Despite her age, she has made a name for herself by challenging the generations that came before her. In an interview with CNN on December 27, 2018, Thunberg made the bold statement that “we must hold the older generations accountable for the mess they have created”. While some may argue that these words are too big for a little body, she continues to support her statements with action.
In August of 2018, Thunberg began to strike from her high school every Friday, inspiring youth worldwide. As documented in The Guardian, this young activist’s call to action has inspired more than 20,000 students. Her movement has been given a variety of names, such as: “#FridaysforFuture”, “Youth for Climate”, and “Youth Strike 4 Climate.”
As a direct result of Greta’s actions and the ripple effect it has caused the aforementioned strike was effectuated. Following this movement, a group by the name of “La Planète S’invite à L’université” took charge of Quebec’s involvement. They have also planned a second strike on September 27, following the global #EarthStrike movement.

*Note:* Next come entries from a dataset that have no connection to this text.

Record principal (T : Type) := {
  p_id : Z; p_typ : Type_; p_quota : Z; p_name : list Z;
  p_secrets : list (list Z); p_emails : list (list Z);
  p_member_of : list T; p_description : option (list Z);
}.
Arguments p_id {_} _. Arguments p_typ {_} _. Arguments p_quota {_} _. Arguments p_name {_} _.
Arguments p_secrets {_} _. Arguments p_emails {_} _. Arguments p_member_of {_} _.
Arguments p_description {_} _.
#[export] Instance principal_eq_dec `{EqDecision T} : EqDecision (principal T).
Proof. solve_decision. Defined.

Definition principal_default {T} : principal T :=
  {| p_id := 0; p_typ := Individual; p_quota := 0; p_name := []; p_secrets := []; p_emails := [];
     p_member_of := []; p_description := None |}.

Section setters.
Context {T U : Type}.
Definition with_id (id : Z) (p : principal T) : principal T :=
  {| p_id := id; p_typ := p_typ p; p_quota := p_quota p; p_name := p_name p;
     p_secrets := p_secrets p; p_emails := p_emails p; p_member_of := p_member_of p;
     p_description := p_description p |}.
Definition with_typ (t : Type_) (p : principal T) : principal T :=
  {| p_id := p_id p; p_typ := t; p_quota := p_quota p; p_name := p_name p;
     p_secrets := p_secrets p; p_emails := p_emails p; p_member_of := p_member_of p;
     p_description := p_description p |}.
Definition with_quota (q : Z) (p : principal T) : principal T :=
  {| p_id := p_id p; p_typ := p_typ p; p_quota := q; p_name := p_name p;
     p_secrets := p_secrets p; p_emails := p_emails p; p_member_of := p_member_of p;
     p_description := p_description p |}.
Definition with_name (n : list Z) (p : principal T) : principal T :=
  {| p_id := p_id p; p_typ := p_typ p; p_quota := p_quota p; p_name := n;
     p_secrets := p_secrets p; p_emails := p_emails p; p_member_of := p_member_of p;
     p_description := p_description p |}.
Definition with_secrets (l : list (list Z)) (p : principal T) : principal T :=
  {| p_id := p_id p; p_typ := p_typ p; p_quota := p_quota p; p_name := p_name p;
     p_secrets := l; p_emails := p_emails p; p_member_of := p_member_of p;
     p_description := p_description p |}.
Definition with_emails (l : list (list Z)) (p : principal T) : principal T :=
  {| p_id := p_id p; p_typ := p_typ p; p_quota := p_quota p; p_name := p_name p;
     p_secrets := p_secrets p; p_emails := l; p_member_of := p_member_of p;
     p_description := p_description p |}.
Definition with_member_of (l : list U) (p : principal T) : principal U :=
  {| p_id := p_id p; p_typ := p_typ p; p_quota := p_quota p; p_name := p_name p;
     p_secrets := p_secrets p; p_emails := p_emails p; p_member_of := l;
     p_description := p_description p |}.
Definition with_description (d : option (list Z)) (p : principal T) : principal T :=
  {| p_id := p_id p; p_typ := p_typ p; p_quota := p_quota p; p_name := p_name p;
     p_secrets := p_secrets p; p_emails := p_emails p; p_member_of := p_member_of p;
     p_description := d |}.
End setters.

(** [Serialize for &Principal<u32>] *)
Definition write_str (s : list Z) (k : KeySerializer) : KeySerializer :=
  k » write_leb128 (Z.of_nat (length s)) » write_bytes s.
Definition write_list (l : list (list Z)) (k : KeySerializer) : KeySerializer :=
  foldl (λ k s, write_str s k) (k » write_leb128 (Z.of_nat (length l))) l.

Definition principal_serialize (p : principal Z) : list Z :=
  let description := default [] (p_description p) in
  finalize
    (ks_new (U32_LEN * 3 + 2 + length (p_name p) + sum_list (length <$> p_emails p)
             + sum_list (length <$> p_secrets p) + length description)
      » write_u8 1 » write_leb128 (p_id p) » write_u8 (type_u8 (p_typ p))
      » write_leb128 (p_quota p) » write_str (p_name p) » write_str description
      » write_list (p_secrets p) » write_list (p_emails p)).

(** A decoder over [Iter<'_, u8>]. *)
Definition next (it : list Z) : option (Z * list Z) :=
  match it with [] => None | b :: it => Some (b, it) end.
Definition next_int (ty : Leb128.int_ty) (it : list Z) : option (Z * list Z) :=
  match Leb128.next_leb128 ty it with (Some v, it) => Some (v, it) | (None, _) => None end.
Definition deserialize_string (it : list Z) : option (list Z * list Z) :=
  '(len, it) ← next_int Leb128.Usize it;
  if decide (Z.of_nat (length it) < len) then None
  else let s := take (Z.to_nat len) it in
       if Utf8.from_utf8 s then Some (s, drop (Z.to_nat len) it) else None.
Fixpoint deserialize_strings (n : nat) (it : list Z) : option (list (list Z) * list Z) :=
  match n with
  | O => Some ([], it)
  | S n => '(s, it) ← deserialize_string it; '(l, it) ← deserialize_strings n it; Some (s :: l, it)
  end.
Definition deserialize_string_list (it : list Z) : option (list (list Z) * list Z) :=
  '(len, it) ← next_int Leb128.Usize it; deserialize_strings (Z.to_nat len) it.

Definition deserialize (bytes : list Z) : option (principal Z) :=
  '(version, it) ← next bytes;
  if version =? 1 then
    '(id, it) ← next_int Leb128.U32 it;
    '(typ, it) ← next it;
    '(quota, it) ← next_int Leb128.U64 it;
    '(name, it) ← deserialize_string it;
    '(description, it) ← deserialize_string it;
    '(secrets, it) ← deserialize_string_list it;
    '(emails, it) ← deserialize_string_list it;
    Some {| p_id := id; p_typ := from_u8 typ; p_quota := quota; p_name := name;
            p_secrets := secrets; p_emails := emails; p_member_of := [];
            p_description := if bool_decide (description = []) then None else Some description |}
  else None.
Definition principal_deserialize (bytes : list Z) : result (principal Z) :=
  ok_or (InternalError "Failed to deserialize principal") (deserialize bytes).

Record PrincipalIdType := { pt_account_id : Z; pt_typ : Type_ }.
Definition id_type_serialize (t : PrincipalIdType) : list Z :=
  finalize (ks_new (U32_LEN + 1) » write_leb128 (pt_account_id t) » write_u8 (type_u8 (pt_typ t))).
Definition id_type_deserialize (bytes : list Z) : result PrincipalIdType :=
  '(id, it) ← ok_or (InternalError "Failed to deserialize principal account id")
                (next_int Leb128.U32 bytes);
  '(t, _) ← ok_or (InternalError "Failed to deserialize principal id type") (next it);
  Ok {| pt_account_id := id; pt_typ := from_u8 t |}.

(** ** Errors and requests *)

Inductive PrincipalField := FName | FType | FQuota | FDescription | FSecrets | FEmails | FMemberOf | FMembers.
#[export] Instance field_eq_dec : EqDecision PrincipalField.
Proof. solve_decision. Defined.

Inductive ManagementError :=
  | MissingField (field : PrincipalField)
  | AlreadyExists (field : PrincipalField) (value : list Z)
  | NotFound (name : list Z).

(** [DirectoryError], without the errors of the external directories. *)
Inductive DirectoryError :=
  | StoreError (e : error)
  | Management (e : ManagementError)
  | Unsupported.

(** [crate::Result<T>] *)
Inductive dresult (A : Type) := DOk (a : A) | DErr (e : DirectoryError).
Arguments DOk {_} _.
Arguments DErr {_} _.
#[export] Instance dresult_ret : MRet dresult := λ _ a, DOk a.
#[export] Instance dresult_bind : MBind dresult := λ _ _ f r,
  match r with DOk a => f a | DErr e => DErr e end.

(** [From<store::Error>] *)
Definition lift {A} (r : result A) : dresult A :=
  match r with Ok a => DOk a | Err e => DErr (StoreError e) end.
Definition ok_or_not_found {A} (name : list Z) (o : option A) : dresult A :=
  match o with Some a => DOk a | None => DErr (Management (NotFound name)) end.

Inductive PrincipalAction := Set_item | AddItem | RemoveItem.
Inductive PrincipalValue :=
  | VString (s : list Z)
  | VStringList (l : list (list Z))
  | VInteger (n : Z).
Record PrincipalUpdate := { action : PrincipalAction; field : PrincipalField; value : PrincipalValue }.

(** [QueryBy], without the credentials, which only [query] accepts. *)
Inductive QueryBy := ByName (name : list Z) | ById (account_id : Z).

(** [ValueKey::from(ValueClass)] *)
Definition class_key (class : ValueClass Z) : ValueKey :=
  {| vk_account_id := 0; vk_collection := 0; vk_document_id := 0; vk_class := class |}.
Definition dir_key (class : DirectoryClass Z) : ValueKey := class_key (Keys.Directory class).
Definition dir_class (class : DirectoryClass MaybeDynamicId) : ValueClass MaybeDynamicId :=
  Keys.Directory class.

(** [Collection::Principal] *)
Definition COLLECTION_PRINCIPAL : Z := 7.

Section directory.
Context {DB Txn : Type} `{RocksDB DB Txn} `{StoreWrite DB} `{UnicodeStr}.

Definition get_principal (db : DB) (account_id : Z) : dresult (option (principal Z)) :=
  lift (get_value principal_deserialize db (dir_key (Principal account_id))).

Definition get_account_name (db : DB) (account_id : Z) : dresult (option (list Z)) :=
  p ← get_principal db account_id; DOk (option_map p_name p).

Definition get_account_id (db : DB) (name : list Z) : dresult (option Z) :=
  v ← lift (get_value id_type_deserialize db (dir_key (NameToId name)));
  DOk (option_map pt_account_id v).

(** [self.get_value::<()>(..).await.map(|ids| ids.is_some())] *)
Definition is_local_domain (db : DB) (domain : list Z) : dresult bool :=
  lift (key_exists db (dir_key (Domain domain))).
Definition rcpt (db : DB) (address : list Z) : dresult bool :=
  lift (key_exists db (dir_key (EmailToId address))).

The group’s first demand urges governments to establish an environmental education and climate awareness program for young citizens. Moreover, they are asking governments to adopt a climate law, with a goal of decreasing the planet’s overall temperature. Their final demand is to have an increased transparency of investments by educational institutions, all the while eliminating fossil fuel investments and maintaining institutional carbon footprints.
Founded on February 8, 2019, the group has accumulated over 2000 followers on Facebook. Created by students for students, the community encompassing the event is primarily composed of Quebec’s youth. In an interview with the Montreal Gazette, Léa Ilardo, one of the group’s organizers, says that the goal is to “change the paradigm and bring drastic
change. The leaders today aren’t ready to change the paradigm.”
The increase in the political participation of youth is inspiring others to step forward. With congruent ideologies, Ilardo’s words closely mirror those of Thunberg’s. At an EU conference on February 21, 2019, Thunberg defended the movement, arguing that “if you still say that we are wasting valuable lesson time, then let me remind you that our political leaders have wasted decades through denial and innaction... and since our time is running out, we have decided to take action. We have started to clean up your mess, and we will not stop until we are done.”
As a generation dedicatedly tied to our devices, we foster community and connectivity in a way that is increasingly accessible. Online activism has become a crucial tool used to propagate political movements and opinions.
As an institution dedicated to its sustainability practices, one may wonder how these values will come into play at Dawson during the strikes. We’ve talked the talk, but will we walk the walk?